La requête a été communiquée au préfet de la Seine-Saint-Denis qui n'a pas produit de mémoire en défense.
Vu les autres pièces du dossier.
Vu :
- la convention européenne de sauvegarde des droits de l'homme et des libertés fondamentales ;
- l'accord franco-tunisien du 17 mars 1988 modifié ;
- le code de l'entrée et du séjour des étrangers et du droit d'asile ;
- le code des relations entre le public et l'administration ;
- le code de justice administrative.
Le président de la formation de jugement a dispensé la rapporteure publique, sur sa proposition, de prononcer des conclusions à l'audience.
Les parties ont été régulièrement averties du jour de l'audience.
Ont été entendus au cours de l'audience publique :
- le rapport de M. Gobeill,
- et les observations de Me Boudjellal, représentant M. A....
Considérant ce qui suit :
1. Par un arrêté du 10 mars 2020, le préfet de la Seine-Saint-Denis a refusé d'octroyer un titre de séjour à M. A..., lui a fait obligation de quitter le territoire français dans le délai de trente jours, a fixé le pays de destination et a prononcé une interdiction de retour sur le territoire français pour une durée de deux ans. M. A... relève appel du jugement n° 2003470 du 25 janvier 2021 par lequel le tribunal administratif de Montreuil a rejeté sa requête contre cet arrêté.
Sur les conclusions à fin d'annulation :
2. En premier lieu, aux termes de l'article L. 211-2 du code des relations entre le public et l'administration : " Les personnes physiques ou morales ont le droit d'être informées sans délai des motifs des décisions administratives individuelles défavorables qui les concernent [...] ". Aux termes de l'article L. 211-5 du même code : " La motivation [...] doit être écrite et comporter l'énoncé des considérations de droit et de fait qui constituent le fondement de la décision ".
3. La décision mentionne que M. A... présente une demande d'autorisation de travail en qualité de plongeur pour le compte de la SNC Le Royal Bagnolet, qu'il ne justifie pas d'une insertion professionnelle et effective depuis cette date et que les fiches de paie présentées entre décembre 2015 et octobre 2018 présentent une rémunération mensuelle nette en-deçà du salaire minimum interprofessionnel de croissance. Elle est ainsi suffisamment motivée quand bien même elle ne ferait pas mention des fiches de paie dont il a bénéficié depuis octobre 2018.

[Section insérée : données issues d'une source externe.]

(* ===== verification/OrderedIndex.v ===== *)
(** The pieces of the ordered backing: the order of its tree, by sequence number or by priority, what an
    insert and a delete do to the entries in that order, and the hash index, which for every hash has the
    entries of that hash. *)

From Stdlib Require Import Sorting.Sorted.
From stdpp Require Import gmap.
From S2P Require Import Prelude Errors Machine Core Contract Logic Priority ContractFacts SeqOrder.
From S2P Require Import OrdTree Ordered.

(** * The order *)

Section order.
Context {W T : Type} `{!Item W T} `{!PureItem W T}.
Abbreviation SI := (SeqItem T).
Variable p : bool.

Definition sless : SI → SI → code W bool := if p then PrioritySeqLess else FifoSeqLess.
Definition slt (a b : SI) : bool := if p then pless a b else (Seq a <? Seq b)%Z.
Definition goes_before : T → T → bool := if p then ltb else λ _ _, false.

Lemma slt_pure : pure_less slt sless.
Proof. unfold slt, sless. destruct p; intros x y w; [apply PrioritySeqLess_pure|done]. Qed.

Context `{!ItemLaws p W T}.

Lemma slt_order : weak_order slt.
Proof.
  pose proof laws_order as Ho. unfold slt. destruct p.
  - specialize (Ho eq_refl). split; [apply pless_asym|apply pless_le_trans].
  - split; intros *; rewrite ?Z.ltb_lt, ?Z.ltb_ge; lia.
Qed.

Lemma slt_irrefl x : slt x x = false.
Proof. destruct (slt x x) eqn:E; [|done]. by rewrite (wo_asym _ slt_order _ _ E) in E. Qed.

Lemma slt_trans x y z : slt x y = true → slt y z = true → slt x z = true.
Proof.
  intros Hxy Hyz. destruct (slt x z) eqn:Hxz; [done|].
  by rewrite (wo_negtrans _ slt_order z x y Hxz (wo_asym _ slt_order _ _ Hxy)) in Hyz.
Qed.

Lemma slt_total x y : Seq x ≠ Seq y → slt x y = false → slt y x = true.
Proof.
  unfold slt. destruct p; [apply pless_total|]. rewrite Z.ltb_ge, Z.ltb_lt. lia.
Qed.

Lemma slt_new x y : (Seq y < Seq x)%Z → slt x y = goes_before (Item_ x) (Item_ y).
Proof.
  unfold slt, goes_before. destruct p; [apply pless_new|]. intros. apply Z.ltb_ge. lia.
Qed.

(** * Inserting and deleting entries of distinct numbers *)

Lemma put_Permutation x l : Forall (λ y, Seq y ≠ Seq x) l → put slt x l ≡ₚ x :: l.
Proof.
  induction 1 as [|y l Hy _ IH]; [done|]. cbn [put]. destruct (slt y x) eqn:Hyx.
  - rewrite IH. apply Permutation_swap.
  - by rewrite (slt_total y x Hy Hyx).
Qed.

Lemma put_ascending x l : Forall (λ y, Seq y ≠ Seq x) l → ascending slt l → ascending slt (put slt x l).
Proof.
  unfold ascending. intros Hall Hl. induction Hl as [|y l Hs IH Hmin]; [by repeat constructor|].
  apply Forall_cons in Hall as [Hy Hall]. cbn [put]. destruct (slt y x) eqn:Hyx.
  - constructor; [by apply IH|]. rewrite put_Permutation by done. by constructor.
  - rewrite (slt_total y x Hy Hyx). constructor; [by constructor|].
    constructor; [by apply slt_total|]. eapply Forall_impl; [exact Hmin|]. intros z Hz.
    eapply slt_trans; [by apply slt_total|done].
Qed.

(** The insert of the contract. *)
Lemma put_entries (f : SI → entry T) x l :
  (∀ x, e_item (f x) = Item_ x) → Forall (λ y, Seq y < Seq x)%Z l →
  insert_entry goes_before (f x) (f <$> l) = f <$> put slt x l.
Proof.
  intros Hf. induction 1 as [|y l Hy _ IH]; [done|]. rewrite fmap_cons. cbn [insert_entry put].
  rewrite !Hf, <- slt_new by done. destruct (slt x y) eqn:Hxy.
  - by rewrite (wo_asym _ slt_order _ _ Hxy).
  - rewrite (slt_total x y) by (done || lia). by rewrite fmap_cons, IH.
Qed.

Lemma without_Seq x l :
  NoDup (Seq <$> l) → x ∈ l → without slt x l = filter (λ y, Seq y ≠ Seq x) l.
Proof.
  intros Hnd Hx. unfold without. apply filter_in_iff. intros y Hy. unfold equivalent. split.
  - intros Hn Heq. apply Hn. rewrite (Seq_inj y x l) by done. split; apply slt_irrefl.
  - intros Hne [Hxy Hyx]. by rewrite (slt_total x y) in Hyx.
Qed.

Lemma ascending_filter (P : SI → Prop) `{!∀ x, Decision (P x)} l :
  ascending slt l → ascending slt (filter P l).
Proof.
  unfold ascending. induction 1 as [|x l _ IH Hx]; [constructor|]. rewrite filter_cons.
  case_decide; [|done]. constructor; [done|]. apply Forall_forall. intros y [_ Hy]%list_elem_of_filter.
  by rewrite Forall_forall in Hx; apply Hx.
Qed.
End order.

(** * The index *)

Section index.
Context {W T : Type} `{!Item W T} `{!PureItem W T}.
Abbreviation SI := (SeqItem T).
Implicit Types (x : btreeIndex T) (l : list SI) (si : SI).

Definition has_hash (h : Z) (si : SI) : Prop := hash (Item_ si) = h.
#[export] Instance has_hash_dec h si : Decision (has_hash h si).
Proof. unfold has_hash. apply _. Defined.

(** Every bucket has the entries of its hash, and there are no empty buckets. *)
Definition idx_ok x l : Prop :=
  ∀ h, bucket h x ≡ₚ filter (has_hash h) l ∧ m x !! h ≠ Some [].

Lemma idx_ok_new : idx_ok newBtreeIndex [].
Proof. intros h. unfold bucket. simpl. by rewrite lookup_empty. Qed.

Lemma idx_ok_Permutation x l k : l ≡ₚ k → idx_ok x l → idx_ok x k.
Proof. intros Hp Hx h. destruct (Hx h) as [Hb Hn]. split; [by rewrite <- Hp|done]. Qed.

Lemma idx_ok_add x l si : idx_ok x l → idx_ok (add (hash (Item_ si)) si x) (si :: l).
Proof.
  intros Hx h. destruct (Hx h) as [Hb Hn]. unfold add, bucket. simpl. rewrite filter_cons.
  destruct (decide (hash (Item_ si) = h)) as [Hh|Hh].
  - rewrite decide_True by done. rewrite Hh, lookup_insert_eq. simpl.
    split; [by rewrite Permutation_app_comm; constructor|]. intros [= Hnil]. by apply app_nil in Hnil as [_ ?].
  - rewrite decide_False, lookup_insert_ne by done. done.
Qed.

Lemma remove_seq_Permutation si l :
  NoDup (Seq <$> l) → si ∈ l → remove_seq (Seq si) l ≡ₚ filter (λ y, Seq y ≠ Seq si) l.
Proof.
  intros Hnd Hin. unfold remove_seq.
  destruct (list_find (λ y, Seq y = Seq si) l) as [[i y]|] eqn:Hf.
  2: { eapply list_find_None in Hf. rewrite Forall_forall in Hf. by destruct (Hf si Hin). }
  apply list_find_Some in Hf as (Hi & Hy & Hfirst). pose proof (take_drop_middle l i y Hi) as Hl.
  assert (filter (λ z, Seq z ≠ Seq si) l = take i l ++ drop (S i) l) as ->.
  { rewrite <- Hl at 1. rewrite filter_app, filter_cons_False by (intros Hne; by apply Hne).
    rewrite <- Hl, fmap_app, fmap_cons in Hnd. apply NoDup_app in Hnd as (_ & Hd1 & [Hd2 _]%NoDup_cons).
    f_equal; apply filter_all; apply Forall_forall; intros z Hz; rewrite <- Hy.
    - intros Heq. apply (Hd1 (Seq z)); [by apply list_elem_of_fmap_2|]. rewrite Heq. by left.
    - intros Heq. apply Hd2. rewrite <- Heq. by apply list_elem_of_fmap_2. }
  destruct (last l) as [z|] eqn:Hz.
  2: { apply last_None in Hz. by subst. }
  by eapply swap_remove_Permutation.
Qed.

Lemma idx_ok_remove x l si :
  NoDup (Seq <$> l) → si ∈ l → idx_ok x l →
  idx_ok (remove (hash (Item_ si)) (Seq si) x) (filter (λ y, Seq y ≠ Seq si) l).
Proof.
  intros Hnd Hin Hx h.
  destruct (decide (hash (Item_ si) = h)) as [Hh|Hh].
  - destruct (Hx h) as [Hb Hn].
    assert (remove_seq (Seq si) (bucket h x) ≡ₚ filter (has_hash h) (filter (λ y, Seq y ≠ Seq si) l)) as Hp.
    { rewrite remove_seq_Permutation.
      - rewrite Hb, !list_filter_filter. erewrite filter_in_iff; [reflexivity|naive_solver].
      - rewrite Hb. clear -Hnd. induction l as [|y l IH]; [done|]. apply NoDup_cons in Hnd as [Hy Hnd].
        rewrite filter_cons. case_decide; [|by apply IH]. constructor; [|by apply IH].
        intros (z & Heq & [_ Hz]%list_elem_of_filter)%list_elem_of_fmap. apply Hy. rewrite Heq.
        by apply list_elem_of_fmap_2.
      - rewrite Hb. by apply list_elem_of_filter. }
    unfold remove. rewrite Hh. destruct (remove_seq (Seq si) (bucket h x)) as [|y s] eqn:Es.
    + unfold bucket. simpl. by rewrite lookup_delete_eq.
    + unfold bucket at 1. simpl. rewrite lookup_insert_eq. done.
  - destruct (Hx h) as [Hb Hn]. rewrite list_filter_filter.
    assert (m (remove (hash (Item_ si)) (Seq si) x) !! h = m x !! h) as Hm.
    { unfold remove. case_match; simpl; [by rewrite lookup_delete_ne|by rewrite lookup_insert_ne]. }
    unfold bucket. rewrite Hm. split; [|done]. fold (bucket h x). rewrite Hb.
    erewrite filter_in_iff; [reflexivity|]. intros y Hyl. split; [|tauto]. intros Hy. split; [done|].
    intros Heq. apply Hh. unfold has_hash in Hy. by rewrite <- (Seq_inj y si l).
Qed.
End index.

4. En deuxième lieu, d'une part, l'article 3 de l'accord franco-tunisien en matière de séjour et de travail du 17 mars 1988 stipule que " Les ressortissants tunisiens désireux d'exercer une activité professionnelle salariée en France, pour une durée d'un an au minimum, et qui ne relèvent pas des dispositions de l'article 1er du présent accord, reçoivent, après contrôle médical et sur présentation d'un contrat de travail visé par les autorités compétentes, un titre de séjour valable un an renouvelable et portant la mention ''salarié'' ". Le protocole relatif à la gestion concertée des migrations entre le Gouvernement de la République française et le Gouvernement de la République tunisienne, signé le 28 avril 2008 stipule, à son point 2.3.3, que " le titre de séjour portant la mention ''salarié'', prévu par le premier alinéa de l'article 3 de l'accord du 17 mars 1988 modifié est délivré à un ressortissant tunisien en vue de l'exercice, sur l'ensemble du territoire français, de l'un des métiers énumérés sur la liste figurant à l'Annexe I du présent protocole, sur présentation d'un contrat de travail visé par l'autorité française compétente sans que soit prise en compte la situation de l'emploi (...) ". D'autre part, l'article L. 313-14 du code de l'entrée et du séjour des étrangers et du droit d'asile dispose que " La carte de séjour temporaire mentionnée à l'article L. 313-11 ou la carte de séjour temporaire mentionnée aux 1° et 2° de l'article L. 313-10 peut être délivrée, sauf si sa présence constitue une menace pour l'ordre public, à l'étranger ne vivant pas en état de polygamie dont l'admission au séjour répond à des considérations humanitaires ou se justifie au regard des motifs exceptionnels qu'il fait valoir, sans que soit opposable la condition prévue à l'article L. 313-2. / L'autorité administrative est tenue de soumettre pour avis à la commission mentionnée à l'article L. 312-1 la demande d'admission exceptionnelle au séjour formée par l'étranger qui justifie par tout moyen résider en France habituellement depuis plus de dix ans. / Un décret en Conseil d'Etat définit les modalités d'application du présent article. ".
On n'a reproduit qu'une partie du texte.